(** [parse_disk_cache_len]: the number on the next line and where the line ends. *)
Definition parse_disk_cache_len (bytes : list Z) (offset : Z) : result (Z * Z) DiskError :=
  match find_byte LF (zdrop offset bytes) with
  | None => Err MissingNewline
  | Some relative_newline =>
      let line := ztake relative_newline (zdrop offset bytes) in
      if negb (utf8_valid line) then Err LengthNotUtf8
      else match parse_uint USIZE_MAX line with
           | None => Err LengthInvalid
           | Some len => Ok (len, offset + relative_newline + 1)
           end
  end.
(** A length that the format version has. *)
Definition optional_len (present : bool) (bytes : list Z) (offset : Z) : result (Z * Z) DiskError :=
  if present then parse_disk_cache_len bytes offset else Ok (0, offset).
Definition cache_object_utf8 (bytes : list Z) : result (list Z) DiskError :=
  if utf8_valid bytes then Ok bytes else Err FieldNotUtf8.
Definition optional_text (present : bool) (bytes : list Z) : result (option (list Z)) DiskError :=
  if present then let? text := cache_object_utf8 bytes in Ok (Some text) else Ok None.
Definition format_version (bytes : list Z) : option Z :=
  List.find (fun version => starts_with (disk_magic version) bytes) [5; 4; 3; 2; 1].
(** [bytes[a..b]] *)
Definition piece (bytes : list Z) (a b : Z) : list Z := ztake (b - a) (zdrop a bytes).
····················
- **Instructions to follow**
Using the listing above, print every entry verbatim.

- **Answer to the problem**
(** [parse_disk_cache_len]: the number on the next line and where the line ends. *)
Definition parse_disk_cache_len (bytes : list Z) (offset : Z) : result (Z * Z) DiskError :=
  match find_byte LF (zdrop offset bytes) with
  | None => Err MissingNewline
  | Some relative_newline =>
      let line := ztake relative_newline (zdrop offset bytes) in
      if negb (utf8_valid line) then Err LengthNotUtf8
      else match parse_uint USIZE_MAX line with
           | None => Err LengthInvalid
           | Some len => Ok (len, offset + relative_newline + 1)
           end
  end.
(** A length that the format version has. *)
Definition optional_len (present : bool) (bytes : list Z) (offset : Z) : result (Z * Z) DiskError :=
  if present then parse_disk_cache_len bytes offset else Ok (0, offset).
Definition cache_object_utf8 (bytes : list Z) : result (list Z) DiskError :=
  if utf8_valid bytes then Ok bytes else Err FieldNotUtf8.
Definition optional_text (present : bool) (bytes : list Z) : result (option (list Z)) DiskError :=
  if present then let? text := cache_object_utf8 bytes in Ok (Some text) else Ok None.
Definition format_version (bytes : list Z) : option Z :=
  List.find (fun version => starts_with (disk_magic version) bytes) [5; 4; 3; 2; 1].
(** [bytes[a..b]] *)
Definition piece (bytes : list Z) (a b : Z) : list Z := ztake (b - a) (zdrop a bytes).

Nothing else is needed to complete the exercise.